#### Data provided:
Lemma inode_get_block_outcome s g live v ino i k create : has_view s g live v -> is_ino ino -> fs_wf g (put_ino ino i v) ->
  0 <= k < MAX_BLOCKS ->
  wp (inode_get_block i k create)
    (fun '(r, i') s' => exists v', has_view s' g live v' /\ get_block_post g ino v i k create r v' i') s.
Proof.
  intros Hv Hino Hwf Hk. pose proof (fo_geom _ _ _ (hv_ok _ _ _ _ Hv)) as Hg.
  pose proof (fw_ok _ _ Hwf ino Hino) as Hok. rewrite put_ino_eq in Hok. unfold inode_get_block.
  destruct (Z.ltb_spec k LUFIRAFS_DIRECT_BLOCKS) as [Hlt|Hge].
  - assert (0 <= k < zlen (direct i)) as Hkl by (unfold zlen, LUFIRAFS_DIRECT_BLOCKS in *; rewrite (io_direct _ Hok); lia).
    destruct (zget_Some (direct i) k Hkl) as [d Hd].
    assert (ptr v i k = d) as Ep by (rewrite ptr_direct by done; by rewrite Hd).
    wstep. eapply wp_lift; [exact Hd|]. cbv beta.
    destruct (Z.eqb_spec d 0) as [->|Hd0]; cbn [andb]; [destruct create|].
    2:{ wstep. exists v. split; [done|]. apply gb_refl; [done|left; by split]. }
    2:{ wstep. exists v. split; [done|]. rewrite <- Ep. apply gb_found; [done|congruence]. }
    wstep. eapply wp_mono; [apply (alloc_block_cases _ _ _ _ Hv)|]. cbv beta. intros nb s1 [(-> & Hv1 & Hr)|(Hnb & Hu & Hv1)];
      [rewrite Z.eqb_refl; wstep; exists v; split; [done|]; apply gb_refl; [done|tauto]|].
    rewrite (proj2 (Z.eqb_neq nb 0)) by apply (data_u32 g nb Hg Hnb). wstep.
    eapply wp_lift; [apply zset_in, Hkl|]. cbv beta. wstep. exists (taken nb v). split; [done|].
    eapply gb_new_direct; [done|done|done|lia|done|done|done|by apply zset_in].
  - cbv zeta. rewrite (proj2 (Z.leb_gt _ _)) by (unfold MAX_BLOCKS in *; lia).
    destruct (Z.eqb_spec (indirect i) 0) as [E0|Hn].
    2:{ wstep. wstep. wstep. eapply wp_mono; [apply (get_indirect_outcome _ _ _ _ ino _ k create Hv); (done || lia)|].
        cbv beta. intros r s1 (v1 & Hv1 & Hp). wstep. by exists v1. }
    assert (ptr v i k = 0) as Ep by (unfold ptr; by rewrite (proj2 (Z.ltb_ge _ _)), E0).
    destruct create; cbn [negb].
    2:{ wstep. wstep. wstep. exists v. split; [done|]. apply gb_refl; [done|left; by split]. }
    wstep. wstep. eapply wp_mono; [apply (alloc_block_cases _ _ _ _ Hv)|]. cbv beta. intros ib s1 [(-> & Hv1 & Hr)|(Hib & Hu & Hv1)];
      [rewrite Z.eqb_refl; wstep; wstep; exists v; split; [done|]; apply gb_refl; [done|tauto]|].
    destruct (data_u32 g ib Hg Hib) as [_ Hib0]. rewrite (proj2 (Z.eqb_neq ib 0)) by done. wstep.
    destruct (wf_new_index g v ino i ib) as [Hwf1 Hptr]; try done. wstep.
    eapply wp_mono; [apply (get_indirect_outcome _ _ _ _ ino (set_indirect ib i) k true Hv1); (done || lia)|].
    cbv beta. intros r s2 (v2 & Hv2 & Hp). wstep. exists v2. split; [done|]. by apply gb_after_index.
Qed.
(** * Contents *)

(** Byte [p] of the file; holes read as zero. *)
Definition content v i (p : Z) : Z :=
  let b := ptr v i (p / LUFIRAFS_BLOCK_SIZE) in
  if b =? 0 then 0 else default 0 (zget (v_blk v b) (p mod LUFIRAFS_BLOCK_SIZE)).

Definition is_pos (p : Z) : Prop := 0 <= p < LUFIRAFS_MAX_FILE_SIZE.

Lemma pos_block p : is_pos p -> 0 <= p / LUFIRAFS_BLOCK_SIZE < MAX_BLOCKS.
Proof.
  unfold is_pos, LUFIRAFS_MAX_FILE_SIZE, MAX_BLOCKS, LUFIRAFS_BLOCK_SIZE, LUFIRAFS_DIRECT_BLOCKS, LUFIRAFS_PTRS_PER_BLOCK. intros Hp.
  split; [apply Z.div_pos; lia|apply Z.div_lt_upper_bound; lia].
Qed.

Lemma index_of k : 0 <= k < MAX_BLOCKS -> is_index k.
Proof. unfold is_index. lia. Qed.

Lemma content_eq v v' i i' p : ptr v' i' (p / LUFIRAFS_BLOCK_SIZE) = ptr v i (p / LUFIRAFS_BLOCK_SIZE) ->
  (ptr v i (p / LUFIRAFS_BLOCK_SIZE) <> 0 -> v_blk v' (ptr v i (p / LUFIRAFS_BLOCK_SIZE)) = v_blk v (ptr v i (p / LUFIRAFS_BLOCK_SIZE))) ->
  content v' i' p = content v i p.
Proof. intros E Hb. unfold content. rewrite E. destruct (Z.eqb_spec (ptr v i (p / LUFIRAFS_BLOCK_SIZE)) 0); [done|]. by rewrite Hb. Qed.

(** A data block of the file is not its indirect block. *)
Lemma own_block g v ino i k : is_ino ino -> fs_wf g (put_ino ino i v) -> 0 <= k < MAX_BLOCKS -> ptr v i k <> 0 ->
  is_data g (ptr v i k) /\ v_used v (ptr v i k) = true /\ ptr v i k <> indirect i.
Proof.
  intros Hino Hwf Hk Hn. pose proof (wf_own g v ino i Hino Hwf k (index_of k Hk)) as H. rewrite refs_ptr in H by lia.
  destruct (H Hn) as [Hd Hu]. split_and!; [done|done|]. intros E.
  pose proof (wf_own_inj g v ino i Hino Hwf k (-1) (index_of k Hk) index_m1) as Hi. rewrite refs_ptr in Hi by lia. specialize (Hi Hn E). lia.
Qed.

Lemma other_block g v ino i j k : is_ino ino -> fs_wf g (put_ino ino i v) -> is_ino j -> j <> ino -> 0 <= k < MAX_BLOCKS ->
  ptr v (v_ino v j) k <> 0 ->
  is_data g (ptr v (v_ino v j) k) /\ v_used v (ptr v (v_ino v j) k) = true /\
  forall k', is_index k' -> ptr v (v_ino v j) k <> refs v i k'.
Proof.
  intros Hino Hwf Hj Hne Hk Hn. pose proof (fw_refs _ _ Hwf j k Hj (index_of k Hk)) as H.
  rewrite put_ino_ne in H by done.
  change (refs (put_ino ino i v)) with (refs v) in H. rewrite refs_ptr in H by lia. destruct (H Hn) as [Hd Hu]. split_and!; [done|done|].
  intros k' Hk'. rewrite <- refs_ptr by lia. apply (wf_other g v ino i Hino Hwf j k k'); try done; [by apply index_of|]. by rewrite refs_ptr by lia.
Qed.
Lemma gb_content g ino v i k0 create r v' i' p : is_ino ino -> fs_wf g (put_ino ino i v) ->
  get_block_post g ino v i k0 create r v' i' -> is_pos p -> content v' i' p = content v i p.
Proof.
  intros Hino Hwf Hpost Hp. pose proof (pos_block p Hp) as Hk. set (k := p / LUFIRAFS_BLOCK_SIZE) in *.
  assert (ptr v i k <> 0 -> v_blk v' (ptr v i k) = v_blk v (ptr v i k)) as Hkeep.
  { intros Hn. destruct (own_block g v ino i k Hino Hwf Hk Hn) as (Hd & Hu & Hi). by apply (gb_keep _ _ _ _ _ _ _ _ _ Hpost). }
  destruct (decide (k = k0)) as [E|Hne].
  2:{ apply content_eq; fold k; [|done]. by apply (gb_ptr _ _ _ _ _ _ _ _ _ Hpost). }
  destruct (gb_res _ _ _ _ _ _ _ _ _ Hpost) as [(Hr & Enew & [Eold|(E0 & Hfresh & Hz)])|(_ & Esame & _)]; rewrite <- E in *.
  - apply content_eq; fold k; [congruence|done].
  - unfold content. fold k. rewrite Enew, E0, (proj2 (Z.eqb_neq _ _) Hr), Hz. cbn [Z.eqb].
    destruct (zget _ _) as [x|] eqn:Hx; [|done]. unfold zget, zero_block in Hx. destruct (0 <=? _); [|done].
    by apply lookup_replicate in Hx as [-> _].
  - apply content_eq; fold k; done.
Qed.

#### Work item:
In the data above, which lines lie between the line with "pose proof (wf_own_inj" and the line with "fold k; [|done].", inclusive? Print those lines exactly and nothing else.

#### Exercise answer:
  pose proof (wf_own_inj g v ino i Hino Hwf k (-1) (index_of k Hk) index_m1) as Hi. rewrite refs_ptr in Hi by lia. specialize (Hi Hn E). lia.
Qed.

Lemma other_block g v ino i j k : is_ino ino -> fs_wf g (put_ino ino i v) -> is_ino j -> j <> ino -> 0 <= k < MAX_BLOCKS ->
  ptr v (v_ino v j) k <> 0 ->
  is_data g (ptr v (v_ino v j) k) /\ v_used v (ptr v (v_ino v j) k) = true /\
  forall k', is_index k' -> ptr v (v_ino v j) k <> refs v i k'.
Proof.
  intros Hino Hwf Hj Hne Hk Hn. pose proof (fw_refs _ _ Hwf j k Hj (index_of k Hk)) as H.
  rewrite put_ino_ne in H by done.
  change (refs (put_ino ino i v)) with (refs v) in H. rewrite refs_ptr in H by lia. destruct (H Hn) as [Hd Hu]. split_and!; [done|done|].
  intros k' Hk'. rewrite <- refs_ptr by lia. apply (wf_other g v ino i Hino Hwf j k k'); try done; [by apply index_of|]. by rewrite refs_ptr by lia.
Qed.
Lemma gb_content g ino v i k0 create r v' i' p : is_ino ino -> fs_wf g (put_ino ino i v) ->
  get_block_post g ino v i k0 create r v' i' -> is_pos p -> content v' i' p = content v i p.
Proof.
  intros Hino Hwf Hpost Hp. pose proof (pos_block p Hp) as Hk. set (k := p / LUFIRAFS_BLOCK_SIZE) in *.
  assert (ptr v i k <> 0 -> v_blk v' (ptr v i k) = v_blk v (ptr v i k)) as Hkeep.
  { intros Hn. destruct (own_block g v ino i k Hino Hwf Hk Hn) as (Hd & Hu & Hi). by apply (gb_keep _ _ _ _ _ _ _ _ _ Hpost). }
  destruct (decide (k = k0)) as [E|Hne].
  2:{ apply content_eq; fold k; [|done]. by apply (gb_ptr _ _ _ _ _ _ _ _ _ Hpost). }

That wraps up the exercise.